Le Sacerdoce universel

          Très fréquemment on confond sacerdoce universel et système presbytéro-synodal (lien avec presbyterosynodal.doc). Un lien peut certes être établi entre eux. Ils ne désignent pourtant pas la même réalité. Le système presbytéro-synodal qualifie une manière d'organiser certaines Eglises. Le sacerdoce universel concerne la relation de tous les croyants à Dieu.

          Le sacerdoce universel est fondé sur un certain nombre de textes bibliques affirmant que les croyants sont un peuple de prêtres (par ex. : Exode 19,6 ; I Pierre 2,5 & 9 ; Apocalypse 1,6). Le prêtre est, dans le monde religieux en général, un intermédiaire entre les humains et la divinité. En affirmant que le peuple de l'Eglise est un peuple de prêtres, les textes néotestamentaires affirment qu'il n'est pas d'intermédiaire nécessaire entre les humains et Dieu tel que révélé en Jésus-Christ. Il n'est en tous les cas pas d'autre intermédiaire nécessaire que Jésus-Christ : « Il y a un seul Dieu et aussi un seul intermédiaire entre Dieu et les humains, l'humain Jésus-Christ... » (I Timothée 2,5). En ce sens le Christ est le seul prêtre et nous sommes tous « laïcs ».

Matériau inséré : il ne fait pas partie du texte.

Lemma doRefreshIfNeeded_unblocked parent (vc : AddressesVC) :
  blockRefresh vc = false →
  let done := doRefreshIfNeeded parent vc in
  blockRefresh done = false
  ∧ (needsRefresh vc = true →
       addrData done = Some (AddressData_refresh parent)
       ∧ reloads done = (if has_tableView vc then S (reloads vc) else reloads vc)
       ∧ needsRefresh done = false)
  ∧ (needsRefresh vc = false → done = vc).
Proof.
  intros Hb. unfold doRefreshIfNeeded, AddressesVC_refresh,
    updateAddressesFromWallet, set_refresh_flags.
  destruct (needsRefresh vc).
  - cbn [blockRefresh has_tableView]. rewrite Hb.
    destruct (has_tableView vc); cbn; repeat split; done.
  - cbn. repeat split; done.
Qed.

(** X13: while a label is being edited the table is left alone: whatever
    refreshes are asked for meanwhile change neither the data nor the
    table and are only noted, and so are those that storing the new label
    brings about when the editing ends.  [textFieldDidEndEditing_] runs to
    its end, unblocking the tab, exactly when a [tf_dict] is stored and
    storing the label (if the field has an address) returns; otherwise the
    tab stays blocked and the next [doRefreshIfNeeded] still leaves data
    and table alone.  When it has run to its end a noted refresh is not
    lost: the queued [doRefreshIfNeeded] refreshes the data from the
    wallet, reloads the table once and clears the note; and when none was
    asked for it does nothing. *)
Theorem refresh_deferred_while_editing
    (on_label_edited : Address → string → list VcCall * bool)
    (strip : string → string)
    (parent parent' : Parent) (self : AddressesVC) (calls : list VcCall)
    (tf_dict : option (gmap nat Address)) (tf_ptr : nat) (tf_text : string) :
  let editing := textFieldDidBeginEditing_ self in
  let asked := foldl (vc_call parent) editing calls in
  let edit := match tf_dict ≫= (.!! tf_ptr) with
              | Some addr => on_label_edited addr (strip tf_text)
              | None => ([], true)
              end in
  let ended := textFieldDidEndEditing_ on_label_edited strip parent'
                 tf_dict tf_ptr tf_text asked in
  let done := doRefreshIfNeeded parent' ended.1 in
  let all_calls := calls ++ edit.1 in
  addrData asked = addrData self
  ∧ reloads asked = reloads self
  ∧ addrData ended.1 = addrData self
  ∧ reloads ended.1 = reloads self
  ∧ ended.2 = bool_decide (is_Some tf_dict) && edit.2
  ∧ blockRefresh ended.1 = negb ended.2
  ∧ blockRefresh done = negb ended.2
  ∧ (ended.2 = false →
       addrData done = addrData self ∧ reloads done = reloads self)
  ∧ (ended.2 = true →
       needsRefresh self = true
       ∨ CallRefresh ∈ all_calls ∨ CallNeedUpdate ∈ all_calls →
       addrData done = Some (AddressData_refresh parent')
       ∧ reloads done = (if has_tableView self then S (reloads self) else reloads self)
       ∧ needsRefresh done = false)
  ∧ (ended.2 = true →
       needsRefresh self = false →
       CallRefresh ∉ all_calls → CallNeedUpdate ∉ all_calls →
       addrData done = addrData self ∧ reloads done = reloads self).
Proof.
  intros editing asked edit ended done all_calls.
  assert (Hb : blockRefresh editing = true) by done.
  destruct (vc_calls_blocked parent calls editing Hb)
    as (Hd & Hr & Ht & Hbl & Hn).
  fold asked in Hd, Hr, Ht, Hbl, Hn.
  change (addrData editing) with (addrData self) in Hd.
  change (reloads editing) with (reloads self) in Hr.
  change (has_tableView editing) with (has_tableView self) in Ht.
  change (needsRefresh editing) with (needsRefresh self) in Hn.
  split; [done|]. split; [done|].
  (* the tab once the label has been stored, still blocked *)
  set (stored := foldl (vc_call parent') asked edit.1).
  destruct (vc_calls_blocked parent' edit.1 asked Hbl)
    as (Hd' & Hr' & Ht' & Hbl' & Hn').
  fold stored in Hd', Hr', Ht', Hbl', Hn'.
  rewrite Hd in Hd'. rewrite Hr in Hr'. rewrite Ht in Ht'.
  rewrite Hn, <- orb_assoc, <- asks_refresh_app in Hn'. fold all_calls in Hn'.
  assert (Hended : ended =
            match tf_dict with
            | None => (asked, false)
            | Some _ =>
                if edit.2
                then (set_refresh_flags (needsRefresh stored) false stored, true)
                else (stored, false)
            end).
  { subst ended stored edit. unfold textFieldDidEndEditing_.
    destruct tf_dict as [d|]; [|done]. cbn [mbind option_bind].
    destruct (d !! tf_ptr) as [addr|]; [|done].
    by destruct (on_label_edited addr (strip tf_text)) as [cs []]. }
  subst done. rewrite Hended. clear Hended ended.
  destruct tf_dict as [d|].
  - rewrite (bool_decide_eq_true_2 (is_Some (Some d))) by eauto.
    cbn [andb]. destruct edit.2.
    + set (vc := set_refresh_flags (needsRefresh stored) false stored).
      cbn [fst snd negb].
      destruct (doRefreshIfNeeded_unblocked parent' vc eq_refl)
        as (Hub & Hyes & Hno).
      change (needsRefresh vc) with (needsRefresh stored) in Hyes, Hno.
      change (has_tableView vc) with (has_tableView stored) in Hyes.
      change (reloads vc) with (reloads stored) in Hyes.
      rewrite Hn', Ht', Hr' in Hyes. rewrite Hn' in Hno.
      split; [done|]. split; [done|]. split; [done|]. split; [done|].
      split; [done|]. split; [discriminate|]. split.
      * intros _ Hasked. apply Hyes.
        destruct Hasked as [->|Hc]; [done|].
        rewrite (bool_decide_eq_true_2 _ Hc). apply orb_true_r.
      * intros _ Hnone Hc1 Hc2. rewrite Hno.
        -- done.
        -- rewrite Hnone, bool_decide_eq_false_2 by tauto. done.
    + cbn [fst snd negb].
      destruct (doRefreshIfNeeded_blocked parent' stored Hbl')
        as (Hsd & Hsr & Hsb).
      rewrite Hsd, Hsr, Hsb, Hd', Hr', Hbl'.
      repeat split; done.
  - rewrite (bool_decide_eq_false_2 (is_Some None))
      by (intros [? ?]; discriminate).
    cbn [andb fst snd negb].
    destruct (doRefreshIfNeeded_blocked parent' asked Hbl)
      as (Hsd & Hsr & Hsb).
    rewrite Hsd, Hsr, Hsb, Hd, Hr, Hbl.
    repeat split; done.
Qed.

          Affirmer que tous les croyants sont prêtres ou que Jésus est le seul prêtre revient au même ! Dans un cas comme dans l'autre, la distinction entre certains humains qui seraient prêtres et d'autres laïcs est abolie. Tous ont accès à la vérité de vie révélée en Jésus-Christ. Tous peuvent adresser directement leurs prières à Dieu. Toutes les distinctions qui peuvent être opérées entre membres d'une Eglise ne le sont que du point de vue administratif. Si certains sont seuls habilités à prêcher et/ou à administrer les sacrements, ce n'est qu'une mesure visant à garantir le bon ordre dans l'Eglise. Si un ministre vient à faire défaut, rien n'empêche un non-ministre d'apporter la prédication, d'administrer baptême ou Cène.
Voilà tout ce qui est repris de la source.